Riding the momentum of that epiphany in my late thirties about living from rest and peace, I paid appropriate attention to my rhythms—prioritizing my physical health, acknowledging my emotions, taking a weekly rest or Sabbath day, and investing more deeply in my significant relationships. My wife and I did our second bout of marriage counseling, which proved fruitful—helping us shift from a mediocre marriage to an excellent one.
With the second half of life in full swing, or what David Brooks calls, The Second Mountain, there is a deep desire to take what I’ve learned and use it to serve others rather than climb the ladder of accomplishment.
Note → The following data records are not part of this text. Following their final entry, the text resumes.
(** * Further examples *)


(** The rows [[0, 1, 1], [1, 2, 2]], printed in decimal and joined by
    spaces and newlines, are read back as they were. *)
Lemma graph_string_example :
  graph_string_to_array Decimal.int
    (join_with newline
       ((λ row, join_with space (pretty <$> row)) <$> Samples.rows))
  = Ok Samples.rows.
Proof.
  apply (graph_string_round_trip Decimal.int pretty Samples.rows).
  - discriminate.
  - repeat constructor; discriminate.
  - repeat first [apply Forall_nil_2 | apply Forall_cons_2];
      vm_compute; by repeat split.
Defined.

(** Two lines of three tokens give two rows of three numbers. *)
Lemma graph_shape_example :
  length Samples.rows = S (occurrences newline Samples.graph_string) ∧
  Forall2 (λ line row, length row = S (occurrences space line))
          (split_on newline Samples.graph_string) Samples.rows.
Proof.
  apply (graph_string_shape Decimal.int Samples.graph_string Samples.rows).
  reflexivity.
Defined.

(** A text that ends in a newline has an empty last line, and is
    rejected. *)
Lemma trailing_newline_example :
  ∃ e, graph_string_to_array Decimal.int Samples.trailing_newline = Raise e.
Proof.
  apply (graph_string_empty_token Decimal.int Samples.trailing_newline ""
           ValueError).
  - reflexivity.
  - vm_compute. repeat constructor.
  - vm_compute. repeat constructor.
Defined.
Beginning in my mid to late forties, I’ve become increasingly aware of my own mortality and finitude—desireing to give more time and attention to the things that matter most—family and friends, faith, meaningful work centered on my gifts and strengths that bring me joy, and taking care of myself so that I can maximize my contribution to the people and the world around me.
What would my 60-year-old self tell to my 50-year-old self?
Looking into the crystal ball, so to speak, I might say, “Thanks for investing in yourself and others. The dividends are clearly paying off. You have an amazingly bright future ahead of you. There are going to be some opportunities that come your way that will blow your mind, but you don’t have to worry about that. Just stay tuned and present to God, yourself, and the people around you, and keep leaning into your mid-life anthem:
But I have calmed and quieted myself,
I am like a weaned child with its mother;
like a weaned child I am content.¹
Your One-Degree Shift Starts Today
What small trajectory shift do you need to make right now, that in the coming months and years will compound into something wonderful?